India has a total of 1919 trucks for industrial gas delivery. 516 of these 1919 trucks were used only for the delivery of liquid oxygen. There was a scarcity of tankers capable of transporting liquid oxygen from manufacturing facilities to distributors. These tankers take almost 12-14 days to travel from the oxygen-producing regions of Chhattisgarh and Odisha to the states most impacted by the second wave, Maharashtra, Gujarat, and Delhi.

In order to  expedite the process, India planned to transfer tankers via railroads and airlift empty tankers back to manufacturing plants. However, within a week of the Ministry of Railways shipping oxygen, it was able to move a little more than 450 metric tonnes of oxygen. It was all distributed to the states of Maharashtra, Uttar Pradesh, and Delhi.

To put the quantity carried into context, Maharashtra alone required 1550 TPD of medical oxygen to satisfy its needs. The requirements for Delhi were projected to reach 700 TPD. One oxygen tanker typically has a carrying capacity of 14-18 metric tonnes. This limited capacity also contributes to the supply chain bottleneck. Whilst states and the central government attempted to organise more tankers, prominent hospital groups Apollo, Fortis, and Max petitioned the courts to refill their supply. However, there was widespread inequality in the allocation of LMO because large hospitals received the lion’s share, whereas smaller facilities relied on pleas.

While there might not have been a  shortage of oxygen in the country, there was a shortage in the country’s hospitals. The liquid oxygen supply chain was unprepared to provide rapid oxygen for medicinal usage. As a result, individuals died while awaiting the most basic medical care. The government demonstrated a lack of foresight. The centre authorised the construction of 162 oxygen plants in public health facilities in 2020, but only 33 of them are operational. Many fatalities could have been averted with planning and preparation.

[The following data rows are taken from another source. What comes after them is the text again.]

(** [exec] answers with the leftmost position at or after [lastIndex]
    where an attempt succeeds, and with the match of that attempt. *)
Lemma exec_some (r : regex) (src : text) (i : nat) (m : rx_match) :
  exec r src i = Some m ->
  exists j, i <= j /\ j <= length src /\ attempt r src j = Some m
    /\ forall j', i <= j' -> j' < j -> attempt r src j' = None.
Proof.
  unfold exec. destruct (length src <? i) eqn:L; [discriminate|].
  apply Nat.ltb_ge in L. intro H. apply search_inv in H.
  destruct H as (j & Hj & Hm & Hleft). rewrite length_skipn in Hj.
  exists (i + j). rewrite attempt_skipn in Hm by assumption.
  repeat split; try lia; try assumption.
  intros j' H1 H2. specialize (Hleft (j' - i) ltac:(lia)).
  rewrite attempt_skipn in Hleft by assumption.
  now replace (i + (j' - i)) with j' in Hleft by lia.
Qed.

(** [exec] answers [null] only when no attempt from [lastIndex] on
    succeeds. *)
Lemma exec_none (r : regex) (src : text) (i : nat) :
  exec r src i = None ->
  forall j, i <= j -> j <= length src -> attempt r src j = None.
Proof.
  unfold exec. destruct (length src <? i) eqn:L.
  - apply Nat.ltb_lt in L. intros _ j H1 H2. lia.
  - apply Nat.ltb_ge in L. intros H j H1 H2.
    pose proof (search_none _ _ _ _ H (j - i)) as Hn.
    rewrite length_skipn in Hn. specialize (Hn ltac:(lia)).
    rewrite attempt_skipn in Hn by assumption.
    now replace (i + (j - i)) with j in Hn by lia.
Qed.

(** A successful attempt is a match in the declarative sense, between
    [index] and [lastIndex], and [match[0]] is the text between. *)
Lemma attempt_some (r : regex) (src : text) (j : nat) (m : rx_match) :
  attempt r src j = Some m ->
  exists st1,
    Matches r {| pos := j; rest := skipn j src; prev := char_before j src;
                 caps := [] |} st1
    /\ index m = j /\ lastIndex m = pos st1 /\ groups m = caps st1
    /\ matched m = slice j (pos st1) src.
Proof.
  unfold attempt, match_at. intro H.
  destruct (rmatch r _ Some) as [st1|] eqn:E; [|discriminate].
  apply rmatch_sound in E. destruct E as (s1 & Hm & Hs).
  injection Hs as <-. injection H as <-. exists s1. simpl. auto.
Qed.

(** An attempt fails only where the pattern has no match. *)
Lemma attempt_none (r : regex) (src : text) (j : nat) :
  attempt r src j = None ->
  forall st1,
    ~ Matches r {| pos := j; rest := skipn j src; prev := char_before j src;
                   caps := [] |} st1.
Proof.
  unfold attempt, match_at. intros H st1 Hm.
  pose proof (rmatch_complete _ _ _ Some Hm) as C.
  destruct (rmatch r _ Some); [discriminate|]. apply C; congruence.
Qed.

Lemma attempt_bounds (r : regex) (src : text) (j : nat) (m : rx_match) :
  j <= length src -> attempt r src j = Some m ->
  index m = j /\ j <= lastIndex m /\ lastIndex m <= length src
  /\ (nullable r = false -> j < lastIndex m).
Proof.
  intros Hj H. apply attempt_some in H.
  destruct H as (st1 & Hm & Hi & Hl & _).
  pose proof (Matches_rest _ _ _ Hm) as (L1 & _ & B). simpl in *.
  rewrite length_skipn in B. rewrite Hl.
  repeat split; try lia; auto.
  intro N. apply (Matches_progress _ _ _ Hm) in N. simpl in N. exact N.
Qed.

(** A match of a regular expression that matches no empty text moves
    [lastIndex] forward. *)
Lemma exec_progress (r : regex) (src : text) (i : nat) (m : rx_match) :
  nullable r = false -> exec r src i = Some m ->
  i <= index m /\ index m < lastIndex m /\ lastIndex m <= length src.
Proof.
  intros N H. apply exec_some in H. destruct H as (j & H1 & H2 & Ha & _).
  destruct (attempt_bounds _ _ _ _ H2 Ha) as (Hi & _ & Hl & Hp).
  specialize (Hp N). lia.
Qed.

(** Past that many rounds the fuel of [exec_loop] plays no part. *)
Lemma exec_loop_fuel (r : regex) (src : text) :
  nullable r = false ->
  forall f1 f2 i, length src - i < f1 -> length src - i < f2 ->
  exec_loop r src f1 i = exec_loop r src f2 i.
Proof.
  intro N. induction f1 as [|f1 IH]; intros f2 i H1 H2; [lia|].
  destruct f2 as [|f2]; [lia|]. simpl.
  destruct (exec r src i) as [m|] eqn:E; [|reflexivity].
  destruct (exec_progress _ _ _ _ N E) as (A & B & C).
  f_equal. apply IH; lia.
Qed.

(** The loop equation of [while ((match = regex.exec(s)) !== null)]:
    the model takes exactly the rounds the loop takes. *)
Lemma exec_loop_unfold (r : regex) (src : text) (i : nat) :
  nullable r = false ->
  exec_loop r src (S (length src)) i =
  match exec r src i with
  | Some m => m :: exec_loop r src (S (length src)) (lastIndex m)
  | None => []
  end.
Proof.
  intro N.
  change (exec_loop r src (S (length src)) i)
    with (match exec r src i with
          | Some m => m :: exec_loop r src (length src) (lastIndex m)
          | None => []
          end).
  destruct (exec r src i) as [m|] eqn:E; [|reflexivity].
  destruct (exec_progress _ _ _ _ N E) as (A & B & C).
  f_equal. apply exec_loop_fuel; [assumption | lia | lia].
Qed.

(** Every match the loop sees is a successful attempt at a position of
    the text. *)
Lemma exec_loop_attempts (r : regex) (src : text) (Q : rx_match -> Prop) :
  (forall j m, j <= length src -> attempt r src j = Some m -> Q m) ->
  forall fuel i, Forall Q (exec_loop r src fuel i).
Proof.
  intro H. induction fuel as [|fuel IH]; intro i; simpl; [constructor|].
  destruct (exec r src i) as [m|] eqn:E; [|constructor].
  constructor; [|apply IH].
  apply exec_some in E. destruct E as (j & _ & Hj & Ha & _). eauto.
Qed.

Lemma exec_all_attempts (r : regex) (src : text) (Q : rx_match -> Prop) :
  (forall j m, j <= length src -> attempt r src j = Some m -> Q m) ->
  Forall Q (exec_all r src).
Proof. intro H. now apply exec_loop_attempts. Qed.



Lemma nullable_regexes :
  nullable methodRegex = false /\ nullable namedFuncRegex = false
  /\ nullable arrowFuncRegex = false /\ nullable classRegex = false
  /\ nullable defaultFuncRegex = false /\ nullable pyFuncRegex = false
  /\ nullable pyClassRegex = false /\ nullable jsImportRegex = false
  /\ nullable pyImportRegex = false.
Proof. repeat split. Qed.

(** ** The text and the captures of a match *)

Lemma taken_refl (st : mstate) : taken st st = [].
Proof. unfold taken. now rewrite Nat.sub_diag. Qed.

Lemma taken_trans r1 r2 st st1 st2 :
  Matches r1 st st1 -> Matches r2 st1 st2 ->
  taken st st2 = taken st st1 ++ taken st1 st2.
Proof.
  intros H1 H2. unfold taken.
  destruct (Matches_rest _ _ _ H1) as (L1 & R1 & B1).
  destruct (Matches_rest _ _ _ H2) as (L2 & R2 & B2).
  rewrite R1.
  replace (pos st2 - pos st) with (pos st1 - pos st + (pos st2 - pos st1)) by lia.
  rewrite <- (firstn_skipn (pos st1 - pos st) (rest st)) at 1.
  rewrite <- (firstn_length_le (rest st) B1) at 1.
  now rewrite firstn_app_2.
Qed.

Lemma no_group_outside (r : regex) :
  has_group r = false -> groups_outside_star r = true.
Proof.
  induction r; simpl; intro H; try reflexivity; try discriminate.
  - apply orb_false_iff in H. destruct H. now rewrite IHr1, IHr2.
  - apply orb_false_iff in H. destruct H. now rewrite IHr1, IHr2.
  - now rewrite H.
  - auto.
Qed.

Lemma reads_no_group (r : regex) :
  has_group r = false -> forall t cs, reads r t cs -> cs = [].
Proof.
  induction r; simpl; intros H t cs R; try discriminate.
  - tauto.
  - tauto.
  - tauto.
  - apply orb_false_iff in H. destruct H as (H1 & H2).
    destruct R as (t1 & t2 & cs1 & cs2 & _ & -> & R1 & R2).
    now rewrite (IHr1 H1 _ _ R1), (IHr2 H2 _ _ R2).
  - apply orb_false_iff in H. destruct H as (H1 & H2).
    destruct R as [R | R]; eauto.
  - tauto.
  - destruct R as [(_ & R) | R]; eauto.
  - tauto.
Qed.

(** A match reads the text it takes, and adds to the captures what
    reading it captures. *)
Lemma Matches_reads r st st1 :
  Matches r st st1 -> groups_outside_star r = true ->
  exists cs, caps st1 = cs ++ caps st /\ reads r (taken st st1) cs.
Proof.
  intro H. induction H; intro G; simpl in G.
  - exists []. rewrite taken_refl. simpl. auto.
  - exists []. unfold taken, advance. cbn [pos rest caps reads app]. rewrite H.
    replace (S (pos st) - pos st) with 1 by lia. simpl. auto.
  - exists []. unfold taken, advance. cbn [pos rest caps reads app]. rewrite H.
    replace (S (pos st) - pos st) with 1 by lia. simpl. eauto.
  - apply andb_true_iff in G. destruct G as (G1 & G2).
    destruct (IHMatches1 G1) as (cs1 & C1 & R1).
    destruct (IHMatches2 G2) as (cs2 & C2 & R2).
    exists (cs2 ++ cs1). split.
    + now rewrite C2, C1, app_assoc.
    + simpl. exists (taken st st1), (taken st1 st2), cs1, cs2.
      split; [eapply taken_trans; eassumption | auto].
  - apply andb_true_iff in G. destruct G as (G1 & G2).
    destruct (IHMatches G1) as (cs & C & R). exists cs. simpl. auto.
  - apply andb_true_iff in G. destruct G as (G1 & G2).
    destruct (IHMatches G2) as (cs & C & R). exists cs. simpl. auto.
  - exists []. rewrite taken_refl. simpl. split; [reflexivity|].
    split; [reflexivity|]. exists []. auto.
  - apply negb_true_iff in G.
    destruct (IHMatches1 (no_group_outside _ G)) as (cs1 & C1 & R1).
    assert (G' : groups_outside_star (Star r) = true).
    { simpl. now rewrite G. }
    destruct (IHMatches2 G') as (cs2 & C2 & R2).
    pose proof (reads_no_group _ G _ _ R1) as E1. subst cs1. simpl in C1.
    simpl in R2. destruct R2 as (-> & parts & Ep & Fp). simpl in C2.
    exists []. split; [simpl; congruence|]. simpl. split; [reflexivity|].
    exists (taken st st1 :: parts). split.
    + simpl. rewrite <- Ep. eapply taken_trans; eassumption.
    + constructor; assumption.
  - exists []. rewrite taken_refl. simpl. auto.
  - destruct (IHMatches G) as (cs & C & R). exists cs. simpl. auto.
  - destruct (IHMatches G) as (cs & C & R).
    exists ((n, taken st st1) :: cs). split.
    + simpl. now rewrite C.
    + simpl. exists cs. split; [|reflexivity]. exact R.
  - exists []. rewrite taken_refl. simpl. auto.
Qed.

To prepare for the future, the central government discreetly changed its method to determine oxygen requirements The average oxygen demand for a patient admitted to an Intensive Care Unit was increased from 24 to 30 litres per minute on June 21 by the National Health Mission. This was done on the advice of the Directorate General of Health Services, which is part of the Ministry of Health.

The number of patients who may need oxygen in the future has also been increased upward by the central government. On July 13, 2021, it sent a letter to all states requesting that they prepare for the third wave of Covid-19 by planning for 1.25 times the number of cases seen during the second wave’s peak. Later that day, an addendum letter was sent out with a case estimate that was 1.5 times higher than the second wave. The Centre has ordered the state governments to prepare for the third wave, expecting that 23% of all Covid-19 patients will need to be admitted to the hospital. Hospitalization was estimated to account for 20% of all cases in 2020, according to a letter dated September 25.

India was engulfed in an unprecedented disaster in the summer of 2021. As hospitals ran short of oxygen, victims’ relatives scrambled to make arrangements. All of these signs point to the same conclusion: there was a major oxygen shortage. India’s lack of preparation for the second wave resulted in this shortage. However, preparations for the anticipated third wave have already begun.

The views expressed in this article are the author’s own, and may not reflect the opinions of The St Andrews Economist.